L’approccio innovativo di Joslin alla terapia del diabete fu l’oggetto di numerosi dibattiti, ma il grande medico americano, scomparso nel 1962, non visse abbastanza per vedere confermata in pieno la sua teoria dallo studio decennale Diabetes control and complication trial o Dcct, che, pubblicato nel 1993 nel prestigioso New England journal of medicine e successivamente ampliato dallo studio osservazionale Epidemiology of diabetes interventions and complications o Edic, fornì la documentazione indiscussa della efficacia di uno stretto controllo metabolico per la prevenzione primaria delle complicanze microangiopatiche (retinopatia, nefropatia, neuropatia) e cardiovascolari del diabete di tipo 1. Può essere interessante ricordare come, per onorare la lungimirante previsione di Joslin, furono prodotte, in quella occasione, spille per i pazienti e lo staff della Joslin Clinic con la scritta “I Told You So”.

Joslin, che aveva anche intuito come la terapia insulinica dovesse essere integrata con corrette abitudini alimentari e motorie, sintetizzò il suo concetto di equilibrio metabolico con l’immagine della troika, divenuta il simbolo della Joslin Foundation: un carro trainato da tre cavalli, dieta, esercizio fisico e insulina, che dovevano procedere di concerto e con pari dignità per il buon esito della corsa e per questo essere guidati con perizia dallo stesso paziente, opportunamente educato a gestire la propria condizione. Con Joslin, il paziente viene messo per la prima volta al centro della scena e a lui venne dedicato il primo testo di educazione terapeutica in ambito diabetologico, il Diabetic manual for the doctor and patient, perché fosse il primo artefice del controllo della propria condizione. Fu ancora Joslin, dopo la scoperta dell’insulina, a espandere il ruolo delle infermiere, inviandole nella comunità a educare i diabetici a un uso appropriato dell’insulina in stretta armonia con la dieta e con l’esercizio fisico. È nata da allora, negli Stati Uniti, la figura dell’infermiere abilitato all’educazione dei pazienti diabetici.

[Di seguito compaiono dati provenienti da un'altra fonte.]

(** X15.  When the resolver prints its warning, neither the default name
    nor the other spelling used by the second attempt is the title of a
    listed worksheet: both contain ['PROMT Temp: UX'], so a worksheet with
    such a title would have been selected.  The values request that follows
    the warning thus names a worksheet the listing did not show. *)
Theorem warned_names_are_not_listed (ss : list Sheet) (st : State) :
  stdout (snd (find_sheet_name ss SHEET_NAME st))
  = stdout st ++ [warning_line] ->
  fst (find_sheet_name ss SHEET_NAME st) = Ok SHEET_NAME
  /\ ~ In SHEET_NAME (map (fun s => title (properties s)) ss)
  /\ ~ In "PROMT Temp: UX Researcher" (map (fun s => title (properties s)) ss).
Proof.
  rewrite find_sheet_name_run. cbn [fst snd stdout]. intros Hout.
  apply app_inv_head in Hout. injection Hout as Hline.
  apply resolved_line_warning in Hline.
  split; [unfold resolved_name; now rewrite Hline|].
  split; intros Hin; apply in_map_iff in Hin; destruct Hin as (s & Ht & Hin);
    pose proof (first_match_none_all ss s Hline Hin) as Hs;
    unfold title_matches in Hs; rewrite Ht in Hs; discriminate Hs.
Qed.

Lemma warned_names_are_not_listed_witness :
  fst (find_sheet_name (sheets_of ["Sheet1"; "Archive"]) SHEET_NAME init)
  = Ok SHEET_NAME
  /\ ~ In SHEET_NAME
         (map (fun s => title (properties s)) (sheets_of ["Sheet1"; "Archive"]))
  /\ ~ In "PROMT Temp: UX Researcher"
         (map (fun s => title (properties s)) (sheets_of ["Sheet1"; "Archive"])).
Proof.
  apply (warned_names_are_not_listed (sheets_of ["Sheet1"; "Archive"]) init).
  reflexivity.
Defined.
(** * RAG FAQ support bot: the indexing, query and document-management
      workflow of [src/services/rag_service.py] and the upload route of
      [src/routes/api.py], as a shallow embedding.

    The service is glue around external collaborators (file system, Qdrant,
    the embedding and completion providers, the document loaders and the
    text splitter).  The embedding keeps the control flow of the Python
    code -- every [try]/[except], every guard, every string test on an
    exception message -- and threads an explicit state through it:

    - the file system and the Qdrant server, as finite maps;
    - the service object ([self]);
    - a schedule of injected failures, one slot per external call, for the
      failures that depend on parts of the machine outside the model
      (network, permissions, provider outages);
    - the log of the external calls issued, in order.                     *)

From Stdlib Require Import ZArith Lia Bool Ascii String.
From stdpp Require Import base option list gmap strings pretty fin_maps.

#[local] Set Warnings "-clear-no-such-hyp".

Local Open Scope string_scope.
Local Open Scope Z_scope.
Local Open Scope list_scope.

(* ===================================================================== *)
(** ** Python strings                                                     *)
(* ===================================================================== *)

(** A Python [str] is modelled by [string]; every operation the code uses
    (length, slicing, concatenation, comparison, search for a substring) is
    position-wise, so one [ascii] stands for one character. *)
Module Py.

(** [len(s)] *)
Definition len (s : string) : Z := Z.of_nat (String.length s).

(** [s[:n]] for a literal [n >= 0] *)
Fixpoint take (n : nat) (s : string) : string :=
  match n, s with
  | S n', String c r => String c (take n' r)
  | _, _ => EmptyString
  end.

(** [s[n:]] for [n >= 0] *)
Fixpoint drop (n : nat) (s : string) : string :=
  match n, s with
  | S n', String _ r => drop n' r
  | _, _ => s
  end.

(** [s.startswith(p)] *)
Fixpoint startswith (s p : string) {struct p} : bool :=
  match p, s with
  | EmptyString, _ => true
  | String a p', String b s' => if Ascii.eqb a b then startswith s' p' else false
  | String _ _, EmptyString => false
  end.

(** [s.endswith(p)] *)
Definition endswith (s p : string) : bool :=
  (String.length p <=? String.length s)%nat
  && String.eqb (drop (String.length s - String.length p) s) p.

(** [needle in hay] *)
Fixpoint contains (needle hay : string) : bool :=
  startswith hay needle
  || match hay with
     | EmptyString => false
     | String _ r => contains needle r
     end.

Definition lower_char (c : ascii) : ascii :=
  let n := nat_of_ascii c in
  if ((65 <=? n) && (n <=? 90))%nat then ascii_of_nat (n + 32) else c.
(** * DirectX device discovery library: a shallow embedding and its properties

    The development follows the C++ sources of the device discovery
    library (library/src): [ErrorHandling.h], [Adapter.h], [Device.h],
    [AdapterEnumeration.cpp], [WmiQuery.cpp], [D3DHelpers.cpp],
    [RegistryQuery.cpp] and [DeviceDiscoveryImp.cpp].

    Conventions of the embedding:
    - [std::wstring] is [string]; a [wchar_t] is an [ascii] code unit.
    - [int64_t], [int], [size_t] and [uint32_t] values are [Z] or [N]; the
      library performs no arithmetic on them that could wrap.
    - [std::map<int64_t, Adapter>] is a [gmap Z Adapter]; the maps and sets
      keyed by [std::wstring], whose iteration order is observable, are
      association lists kept sorted by key.
    - C++ exceptions are the [Throw] constructor of [result]; a method that
      mutates its object returns the object together with its [result], so
      that the mutations performed before a [throw] stay visible.
    - Calls into DXCore, WMI, the D3DKMT thunks and the registry are fields
      of a [Platform] record: what the machine answers during one call of
      the library.
    - [LOG] statements and the per-thread WinRT initialisation have no
      effect on the values computed and are left out. *)

From Stdlib Require Import ZArith NArith String Ascii List Bool Lia.
From stdpp Require Import base option list gmap strings pretty.

Local Open Scope Z_scope.
Local Open Scope string_scope.
Local Open Scope list_scope.

(* ================================================================= *)
(** ** ErrorHandling.h *)

(** [class DeviceDiscoveryError]: the exception type of the library. *)
Record DeviceDiscoveryError : Type := mkError {
  message : string;
  file : string;
  function : string;
  line : N
}.

(** [operator bool]: an error object stands for an error when its message
    is not empty. *)
Definition error_bool (e : DeviceDiscoveryError) : bool :=
  negb (String.eqb (message e) "").

(** [DeviceDiscoveryError(message, inner)] and [Wrap]: the outer message is
    prefixed, the location of the inner error is kept. *)
Definition Wrap (e : DeviceDiscoveryError) (msg : string) : DeviceDiscoveryError :=
  {| message := msg +:+ ": " +:+ message e;
     file := file e; function := function e; line := line e |}.

(** The exceptions that can travel through the library: its own error
    type, [std::runtime_error] (the second handler of [DiscoverDevices]),
    the two [std::logic_error] subclasses raised by [std::stoll], and
    [wil::ResultException], a [std::exception] that
    [wil::GetEnvironmentVariableW] raises. *)
Inductive exn : Type :=
| ExDeviceDiscoveryError (e : DeviceDiscoveryError)
| ExRuntimeError (what : string)
| ExInvalidArgument (what : string)
| ExOutOfRange (what : string)
| ExResultException (what : string).
(** The state a running session is left in by the callback of [t]. *)
Lemma sliceCallback_running (t : Timer) (d : Driver) (started : Z) :
  startedAt (state d) = Some started ->
  let '(d', cmds) := sliceCallback t d in
  state d' = {| status := if sliceIndex t =? timelineLength t - 1
                          then completed else running;
                startedAt := Some started;
                currentSliceIndex :=
                  if sliceIndex t =? timelineLength t - 1 then sliceIndex t
                  else Z.min (sliceIndex t + 1) (timelineLength t - 1) |} /\
  pending d' = pending d /\
  cmds = (if sliceSkipAfter t && canSkip t then [SkipToNext] else []) /\
  (tickRef d = ticking d -> tickRef d' = ticking d') /\
  (tickRef d = ticking d -> sliceIndex t = timelineLength t - 1 -> ticking d' = None).
Proof.
  intros Hs. unfold sliceCallback. cbv zeta. rewrite Hs.
  destruct (sliceIndex t =? timelineLength t - 1) eqn:E.
  - match goal with |- context [clearTicker ?d0] =>
      destruct (clearTicker_timers d0) as (Ep & _ & Es & _);
      pose proof (clearTicker_wf d0) as Hw; pose proof (clearTicker_clears d0) as Hc
    end.
    rewrite Es, Ep. simpl in *.
    repeat split; try reflexivity; [exact Hw | intros H _; apply Hc, H].
  - simpl. repeat split; try tauto.
    intros _ H. apply Z.eqb_neq in E. contradiction.
Qed.

(** Firing every pending timer of a running session, in the order of the
    table. *)
Lemma fireAll_pending (dflt : Timer) (ts : list Timer) :
  forall (d : Driver) (started : Z),
    pending d = ts -> ts <> [] ->
    NoDup (map timerId ts) ->
    startedAt (state d) = Some started ->
    tickRef d = ticking d ->
    let '(d', cmds) := fireAll (map timerId ts) d in
    let tl := last ts dflt in
    state d' = {| status := if sliceIndex tl =? timelineLength tl - 1
                            then completed else running;
                  startedAt := Some started;
                  currentSliceIndex :=
                    if sliceIndex tl =? timelineLength tl - 1 then sliceIndex tl
                    else Z.min (sliceIndex tl + 1) (timelineLength tl - 1) |} /\
    pending d' = [] /\
    cmds = flat_map (fun t => if sliceSkipAfter t && canSkip t then [SkipToNext] else []) ts /\
    (sliceIndex tl = timelineLength tl - 1 -> ticking d' = None).
Proof.
  induction ts as [|t rest IH]; intros d started Hp Hne Hnd Hs Htick; [congruence|].
  simpl map. simpl fireAll. unfold fire. rewrite Hp. simpl find. rewrite Z.eqb_refl.
  inversion Hnd as [|x xs Hnin Hnd']; subst x xs.
  assert (Hclr : clearTimeout (timerId t) (t :: rest) = rest).
  { unfold clearTimeout. simpl. rewrite Z.eqb_refl. simpl.
    clear - Hnin. induction rest as [|t' rest IH]; simpl; [reflexivity|].
    destruct (timerId t' =? timerId t) eqn:E.
    - apply Z.eqb_eq in E. exfalso. apply Hnin. simpl. left. exact E.
    - simpl. f_equal. apply IH. intros Hin. apply Hnin. right. exact Hin. }
  rewrite Hclr.
  match goal with |- context [sliceCallback t ?d0] =>
    pose proof (sliceCallback_running t d0 started Hs) as Hcb;
    destruct (sliceCallback t d0) as [d1 cmds1]
  end.
  destruct Hcb as (Hst1 & Hp1 & Hc1 & Htk1 & Hlast1). simpl in Hp1.
  destruct rest as [|t2 rest'].
  - simpl. rewrite !app_nil_r.
    split; [exact Hst1|]. split; [exact Hp1|]. split; [exact Hc1|].
    intros Hl. apply Hlast1; [exact Htick | exact Hl].
  - assert (Hs1 : startedAt (state d1) = Some started) by (rewrite Hst1; reflexivity).
    specialize (IH d1 started Hp1 ltac:(congruence) Hnd' Hs1 (Htk1 Htick)).
    destruct (fireAll (map timerId (t2 :: rest')) d1) as [d2 cmds2].
    change (last (t :: t2 :: rest') dflt) with (last (t2 :: rest') dflt).
    destruct IH as (H1 & H2 & H3 & H4).
    split; [exact H1|]. split; [exact H2|]. split; [|exact H4].
    rewrite Hc1, H3. reflexivity.
Qed.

Anche nel nostro Paese, grazie all’impegno delle società scientifiche, il tema dell’educazione all’autogestione del diabete è stato ampiamente sviluppato, sebbene rimangano ancora aree grigie che meritano un ulteriore approfondimento e una maggiore diffusione di interventi. Il punto nodale nel processo educativo del paziente in terapia insulinica è l’acquisizione delle competenze atte a stabilire, come Elliott Joslin aveva intuito con tanto anticipo, una corretta integrazione tra alimentazione, esercizio fisico ed insulina. Queste conoscenze sono e rimarranno indispensabili per un uso ottimale delle insuline di cui oggi disponiamo, almeno fin quando non potremo disporre degli strumenti necessari per una erogazione automatica dell’insulina regolata dalla stessa concentrazione ematica del glucosio.